(** In a run in which nothing fails the append succeeds, unless the hash
    of the new row is already in the table. *)
Lemma appendAuditTx_run kr er now ev d :
  seqs_below (audit_seq d + 1) (audit_log d) → (audit_seq d + 1 < two63)%Z →
  Forall (λ r, ar_hash r ≠ "pending" ∧ ar_hash r ≠ Hash (appended_event kr now ev d)) (audit_log d) →
  appendAuditTx kr er now ev (d, []) = (Ok (appended_event kr now ev d), (appended_db kr er now ev d, [])).
Proof.
  intros Hb Hlt Hf. unfold appendAuditTx. run_step.
  set (mk := prepare_event kr now ev (lastAuditHash d)).
  assert (insert_audit mk (d, []) =
    (Ok (mk (audit_seq d + 1)%Z),
     (set_audit_log (audit_log d ++ [event_row (mk (audit_seq d + 1)%Z)]) (set_audit_seq (audit_seq d + 1) d), []))) as Hi.
  { unfold insert_audit, mbind, GoM_bind, io, gets, modify, throw, mret, GoM_ret; simpl.
    rewrite decide_False by lia. simpl. rewrite bool_decide_eq_false_2.
    - simpl. unfold set_audit_log; simpl. by rewrite insert_by_seq_last.
    - rewrite Exists_exists. intros (r & Hr & [Hs|Hh]).
      + eapply Forall_forall in Hb; [|done]. simpl in *. lia.
      + eapply Forall_forall in Hf; [|done]. by destruct Hf. }
  erewrite bind_run by apply Hi. cbv zeta.
  erewrite bind_run.
  2:{ apply insert_row_run, bool_decide_eq_false_2. simpl. rewrite Exists_app.
      intros [(r & Hr & _ & Hh)%Exists_exists|[[Hs _]|?%Exists_nil]%Exists_cons]; [|done|done].
      eapply Forall_forall in Hf; [|done]. by destruct Hf. }
  unfold appended_db. rewrite <-record_epoch_eq.
  cbn [fst Seq Hash set_Hash]. erewrite set_update_hash by done.
  case_decide; [run_step|]; done.
Qed.

(** ** What the walk accepts *)

(** The secret a row is checked under. *)
Definition row_key (ks : option keyset) (r : audit_row) : option string :=
  if isUnkeyed (scan_event r) then Some "" else ks ≫= lookup (ar_key_id r).

Definition row_mac (ks : option keyset) (r : audit_row) : option string :=
  macAuditEvent (scan_event r) <$> row_key ks r.

(** The hash of the last row, or [prev] when there is none. *)
Definition last_hash (prev : string) (rows : list audit_row) : string :=
  default prev (ar_hash <$> last rows).

(** The rows form a chain from [prev], each with a MAC that verifies, and
    with a keyring no unkeyed row comes after keying began. *)
Fixpoint accepted (ks : option keyset) (epoch : option Z) (saw_keyed : bool) (prev : string) (rows : list audit_row) : Prop :=
  match rows with
  | [] => True
  | r :: rows' =>
      ar_prev_hash r = prev ∧
      (∃ mac, row_mac ks r = Some mac ∧ hex_decode (ar_hash r) = Some mac) ∧
      (is_Some ks → ¬ keyed r → saw_keyed = false ∧ ∀ e, epoch = Some e → (ar_seq r < e)%Z) ∧
      accepted ks epoch (saw_keyed || negb (isUnkeyed (scan_event r))) (ar_hash r) rows'
  end.

Definition no_zero_seq (rows : list audit_row) : Prop := Forall (λ r, ar_seq r ≠ 0%Z) rows.

#[global] Instance no_zero_seq_dec rows : Decision (no_zero_seq rows).
Proof. unfold no_zero_seq. apply _. Defined.

Lemma keyed_dec r : keyed r ∨ isUnkeyed (scan_event r) = true.
Proof. unfold keyed. destruct (isUnkeyed _); auto. Qed.

(** The last branch of the switch: linkage and MAC. *)
Lemma check_mac_0 ks prev r :
  ar_seq r ≠ 0%Z →
  match row_key ks r with
  | None => ar_seq r
  | Some key =>
      if bool_decide (ar_prev_hash r = prev) &&
         bool_decide (hex_decode (ar_hash r) = Some (macAuditEvent (scan_event r) key))
      then 0%Z else ar_seq r
  end = 0%Z ↔
  ar_prev_hash r = prev ∧ ∃ mac, row_mac ks r = Some mac ∧ hex_decode (ar_hash r) = Some mac.
Proof.
  intros Hz. unfold row_mac. destruct (row_key ks r) as [key|]; csimpl; [|naive_solver].
  case_bool_decide; case_bool_decide; naive_solver.
Qed.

**TASK BRIEF**
Which of the lines above hold the string "then"? Pick each of them out.

**RESPONSE TO THIS EXERCISE**
  if isUnkeyed (scan_event r) then Some "" else ks ≫= lookup (ar_key_id r).
      then 0%Z else ar_seq r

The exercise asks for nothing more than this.